Python files (.py) ranked second for critical findings, driven primarily by backend reliability issues — async connection handling, retry behavior, error propagation in middleware chains.

TypeScript and JavaScript files ranked lower on the P0-P1 axis but dominated P2 findings, largely due to frontend state management issues, stale closure patterns, and uncleared async side effects.

The Model Question

LLM providers across 3,518 scans
LLM providers across 3,518 scans

A note on what this data does and does not show. The scans were performed *by* these models acting as reviewers, not exclusively *on* code generated by these models. The Codex family (GPT-5.2 and 5.3) performed 91.6% of scans. We observed that the average deep scan across a full codebase surfaced approximately 908 findings per run — a number that suggests even mature production codebases carry significant residual risk when examined at depth.

Of the 100 most recent sampled runs, 4 resulted in hard merge blocks (P0-level findings triggering automatic rejection). A 96% pass rate does not mean 96% of code is clean. It means 96% of the time, the findings fell below the P0/P1 severity threshold for automatic blocking. The P2 findings still existed.
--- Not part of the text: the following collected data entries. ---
(** C10: importing the module raises [ImportError] whenever the installed
    version differs from "0.0.4"; a package without [__version__] counts as
    "0.0.1" and is rejected; [Pye3DPlugin] is bound exactly when the import
    returns, which is exactly when the installed version is "0.0.4". *)
Theorem import_requires_supported_version (pye3d : pye3d_package) :
  (version_installed pye3d <> "0.0.4" ->
   fst (import_module pye3d) = Raises (ImportError "Unsupported version found"))
  /\ (__version__ pye3d = None ->
      version_installed pye3d = "0.0.1"
      /\ fst (import_module pye3d) = Raises (ImportError "Unsupported version found"))
  /\ (defines "Pye3DPlugin" (snd (import_module pye3d))
      <-> version_installed pye3d = "0.0.4")
  /\ (fst (import_module pye3d) = Returns tt
      <-> __version__ pye3d = Some "0.0.4").
Proof.
  unfold import_module, version_supported, defines.
  destruct (String.eqb (version_installed pye3d) "0.0.4") eqn:Hv; cbn.
  - apply String.eqb_eq in Hv.
    split; [congruence|]. split; [|split].
    + intros Hnone. unfold version_installed in *. rewrite Hnone in *. discriminate.
    + split; [auto|]. intros _. unfold preamble. set_solver.
    + split; [|reflexivity]. intros _.
      unfold version_installed in Hv. destruct (__version__ pye3d); congruence.
  - apply String.eqb_neq in Hv.
    split; [reflexivity|]. split; [|split].
    + intros Hnone. unfold version_installed. rewrite Hnone. split; reflexivity.
    + split; [|congruence]. unfold preamble. intros Hin.
      apply (bool_decide_pack _) in Hin. vm_compute in Hin. contradiction.
    + split; [discriminate|]. intros Hsome.
      unfold version_installed in Hv. rewrite Hsome in Hv. congruence.
Qed.

(** * Further properties of recording_utils.py *)

(** ** Validation, branch by branch *)

(** X1: [_assert_valid_rec_dir] returns exactly when the resolved path is a
    directory, and then it has called [resolve], [exists] and [is_dir], in
    this order, and nothing else. *)
Theorem validation_accepts_exactly_directories (exts : list string) (fs : filesystem) (p : string) :
  (result (_assert_valid_rec_dir exts fs p) = Returns tt
   <-> exists d, nodes fs !! resolve fs p = Some (Directory d))
  /\ (result (_assert_valid_rec_dir exts fs p) = Returns tt ->
      trace (_assert_valid_rec_dir exts fs p) = [CallResolve; CallExists; CallIsDir]).
Proof.
  split; [split|].
  - apply assert_valid_rec_dir_returns.
  - intros [d Hd]. rewrite (assert_valid_rec_dir_directory _ _ _ _ Hd). reflexivity.
  - intros H. destruct (assert_valid_rec_dir_returns _ _ _ H) as [d Hd].
    rewrite (assert_valid_rec_dir_directory _ _ _ _ Hd). reflexivity.
Qed.





(** X4: a regular file whose suffix, the leading dot stripped, is not in the
    table (its entries stripped likewise) is rejected with "Target at path is
    not a directory: <resolved path>" and an empty recovery. *)
Theorem non_video_file_error (exts : list string) (fs : filesystem) (p : string) :
  nodes fs !! resolve fs p = Some RegularFile ->
  normalize_extension (Path_suffix (resolve fs p)) ∉ map normalize_extension exts ->
  _assert_valid_rec_dir exts fs p =
    (Raises (InvalidRecordingException
               ("Target at path is not a directory: " +:+ resolve fs p) ""),
     [CallResolve; CallExists; CallIsDir; CallIsFile]).
Proof.
  intros Hfile Hext.
  rewrite assert_valid_rec_dir_cases, Hfile.
  rewrite bool_decide_eq_false_2 by exact Hext. reflexivity.
Qed.

Lemma non_video_file_error_witness :
  _assert_valid_rec_dir sample_video_extensions sample_fs "/recordings/notes.txt" =
    (Raises (InvalidRecordingException
               ("Target at path is not a directory: "
                +:+ resolve sample_fs "/recordings/notes.txt") ""),
     [CallResolve; CallExists; CallIsDir; CallIsFile]).
Proof.
  apply (non_video_file_error sample_video_extensions sample_fs "/recordings/notes.txt").
  - vm_compute; reflexivity.
  - intros Hin. apply (bool_decide_pack _) in Hin. vm_compute in Hin. contradiction.
Defined.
They were just below the gate.

The External Evidence

The public evidence is now strong enough that this argument no longer depends on a single dataset.
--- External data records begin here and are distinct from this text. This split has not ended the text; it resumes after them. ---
(** [df[col] = pd.to_numeric(df[col], errors="coerce").fillna(fill)] *)
Definition num_col (df : DataFrame) (col : string) (fill : Q) : result DataFrame :=
  (sel <-? getitem df col;
   i <-? numeric_arg sel;
   ok (map_col i (fun c => fillna (CNum fill) (to_numeric c)) df))%result.

(** [df = df[df[col].str.len() > 0]] *)
Definition keep_nonblank (df : DataFrame) (col : string) : result DataFrame :=
  (sel <-? getitem df col;
   i <-? str_accessor sel;
   ok (filter_rows i str_len_gt0 df))%result.

(** [df = df[df[col] > 0]]; with a DataFrame selection this line is not
    reached, [pd.to_numeric] on the same label has raised before. *)
Definition keep_positive (df : DataFrame) (col : string) : result DataFrame :=
  (sel <-? getitem df col;
   i <-? numeric_arg sel;
   ok (filter_rows i num_gt0 df))%result.

(** [if col not in df.columns: df[col] = default] *)
Definition ensure_col (dflt : string -> cell) (df : DataFrame) (col : string)
    : DataFrame :=
  if existsb (String.eqb col) (columns df) then df
  else mkDF (columns df ++ [col])
            (map (set_cell (length (columns df)) (dflt col)) (rows df)).

Definition sales_mapping : list (string * list string) :=
  [ ("item", ["product"; "product_name"; "item_name"; "name"; "sku"; "title"]);
    ("qty", ["quantity"; "units"; "count"; "qnty"; "qnt"; "qty_sold"]);
    ("unit_price", ["price"; "rate"; "unitprice"; "selling_price"; "mrp"; "unit_cost"]);
    ("customer", ["customer_name"; "client"; "buyer"; "member"; "party"]) ]%string.

Definition inventory_mapping : list (string * list string) :=
  [ ("item", ["item_name"; "product"; "name"; "sku"; "title"]);
    ("qty", ["quantity"; "stock"; "on_hand"; "units"]);
    ("threshold", ["reorder_level"; "reorder_point"; "min_qty"; "min_stock"]);
    ("unit_cost", ["cost"; "purchase_price"; "unitprice"; "base_cost"]) ]%string.

Definition expenses_mapping : list (string * list string) :=
  [ ("category", ["type"; "head"; "expense_category"]);
    ("vendor", ["supplier"; "party"; "payee"; "seller"]);
    ("amount", ["amt"; "value"; "cost"; "price"; "total"; "expense"]);
    ("notes", ["note"; "remark"; "remarks"; "description"]) ]%string.

(** [""] if col in ("item", "customer") else 0 *)
Definition sales_default (col : string) : cell :=
  if existsb (String.eqb col) ["item"; "customer"]%string
  then CStr "" else CNum 0.

(** [""] if col == "item" else 0 *)
Definition inventory_default (col : string) : cell :=
  if String.eqb col "item" then CStr "" else CNum 0.

(** [""] if col in ("category", "vendor", "notes") else 0 *)
Definition expenses_default (col : string) : cell :=
  if existsb (String.eqb col) ["category"; "vendor"; "notes"]%string
  then CStr "" else CNum 0.

Definition sales_fields : list string := ["item"; "qty"; "unit_price"; "customer"]%string.
Definition inventory_fields : list string := ["item"; "qty"; "threshold"; "unit_cost"]%string.
Definition expenses_fields : list string := ["category"; "vendor"; "amount"; "notes"]%string.

Definition _normalize_sales_df (df : DataFrame) : result DataFrame :=
  let df := _rename_with_synonyms df sales_mapping in
  let df := fold_left (ensure_col sales_default) sales_fields df in
  (df <-? str_col df "item" (fun c => str_strip (astype_str c));
   df <-? str_col df "customer"
            (fun c => str_strip (fillna (CStr "") (astype_str c)));
   df <-? num_col df "qty" 1;
   df <-? num_col df "unit_price" 0;
   df <-? keep_nonblank df "item";
   df <-? keep_positive df "qty";
   select df sales_fields)%result.

Definition _normalize_inventory_df (df : DataFrame) : result DataFrame :=
  let df := _rename_with_synonyms df inventory_mapping in
  let df := fold_left (ensure_col inventory_default) inventory_fields df in
  (df <-? str_col df "item" (fun c => str_strip (astype_str c));
   df <-? num_col df "qty" 0;
   df <-? num_col df "threshold" 0;
   df <-? num_col df "unit_cost" 0;
   df <-? keep_nonblank df "item";
   select df inventory_fields)%result.

Definition _normalize_expenses_df (df : DataFrame) : result DataFrame :=
  let df := _rename_with_synonyms df expenses_mapping in
  let df := fold_left (ensure_col expenses_default) expenses_fields df in
  (df <-? str_col df "category" (fun c => str_strip (astype_str c));
   df <-? str_col df "vendor"
            (fun c => str_strip (fillna (CStr "") (astype_str c)));
   df <-? str_col df "notes"
            (fun c => str_strip (fillna (CStr "") (astype_str c)));
   df <-? num_col df "amount" 0;
   df <-? keep_nonblank df "category";
   df <-? keep_positive df "amount";
   select df expenses_fields)%result.

End Normalizer.

(** A number reader and printer for whole numbers written in decimal
    digits, used to run the normalisers on concrete tables. *)
Fixpoint digits_value (s : string) (acc : Z) : option Z :=
  match s with
  | EmptyString => Some acc
  | String a s' =>
      let n := nat_of_ascii a in
      if ((48 <=? n) && (n <=? 57))%nat
      then digits_value s' (10 * acc + Z.of_nat (n - 48))
      else None
  end.

Definition parse_digits (s : string) : option Q :=
  match PyStr.strip s with
  | EmptyString => None
  | t => match digits_value t 0 with
         | Some z => Some (inject_Z z)
         | None => None
         end
  end.

(** [str] of a whole number held as an integer, as [astype(str)] prints
    the cells of an integer column; the tables the normalisers are run on
    below hold whole numbers only. *)
Definition show_num (q : Q) : string := pretty (Qnum q `div` Z.pos (Qden q))%Z.

(** ** The ledger store *)

(** [sales] table; [customer] is the only nullable column. *)
Record Sale : Type := mkSale {
  sale_id : Z;
  sale_item : string;
  sale_qty : Q;
  sale_unit_price : Q;
  sale_total : Q;
  sale_customer : option string;
  sale_date : Z
}.

(** [stock] table; [item] is declared [unique=True]. *)
Record Stock : Type := mkStock {
  stock_id : Z;
  stock_item : string;
  stock_qty : Q;
  stock_threshold : Q;
  stock_unit_cost : Q;
  stock_last_updated : Z
}.

Record Store : Type := mkStore {
  sales : list Sale;
  stock : list Stock
}.

(** The integer primary key given to a new row: one more than the
    largest key in use. *)
Definition next_id (ids : list Z) : Z := (1 + fold_right Z.max 0 ids)%Z.

(** The primary key and the [unique] constraint of the [stock] table. *)
Definition stock_keys_ok (tbl : list Stock) : Prop :=
  List.NoDup (map stock_id tbl) /\ List.NoDup (map stock_item tbl).

(** ** Sessions: a unit of work over the store

    [committed] is what the database file holds, [working] is the state
    seen inside the open transaction.  Statements raise on a constraint
    violation, and wherever the fault oracle says the persistence layer
    fails. *)

Record Session : Type := mkSession {
  committed : Store;
  working : Store
}.

Inductive db_op : Type :=
| OpInsertSale
| OpQueryStock
| OpUpdateStock
| OpInsertStock
| OpCommit.

Definition M (A : Type) : Type := Session -> Session * result A.

Definition mret {A} (a : A) : M A := fun s => (s, ok a).

Definition mthrow {A} (e : exn) : M A := fun s => (s, raise e).

Definition mbind {A B} (m : M A) (k : A -> M B) : M B :=
  fun s =>
    match m s with
    | (s', inr a) => k a s'
    | (s', inl e) => (s', inl e)
    end.

Declare Scope session_scope.
Delimit Scope session_scope with session.
Notation "x <- m ;; k" := (mbind m (fun x => k))
  (at level 100, m at next level, right associativity) : session_scope.
Notation "m ;; k" := (mbind m (fun _ => k))
  (at level 100, right associativity) : session_scope.

(** [session = self.Session()] *)
Definition open_session (db : Store) : Session := mkSession db db.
Veracode's 2025 GenAI code security report found security flaws in 45% of AI-generated code samples across 100+ models, and its Spring 2026 longitudinal update — covering 150+ models — says secure-code pass rates are still hovering around 55% even as syntax correctness exceeds 95%. Sonar's 2026 developer survey found that 96% of developers do not fully trust AI-generated code to be functionally correct, yet only 48% always review AI-assisted code before committing — and only 18% of enterprise respondents report having distinct guidelines or automated checks for AI-generated code. IBM's 2025 Cost of a Data Breach report found that organizations with high levels of shadow AI paid $670,000 more on average per breach, that 63% of breached organizations lacked AI governance policies, and that 97% of breached organizations with AI-related security incidents lacked proper AI access controls.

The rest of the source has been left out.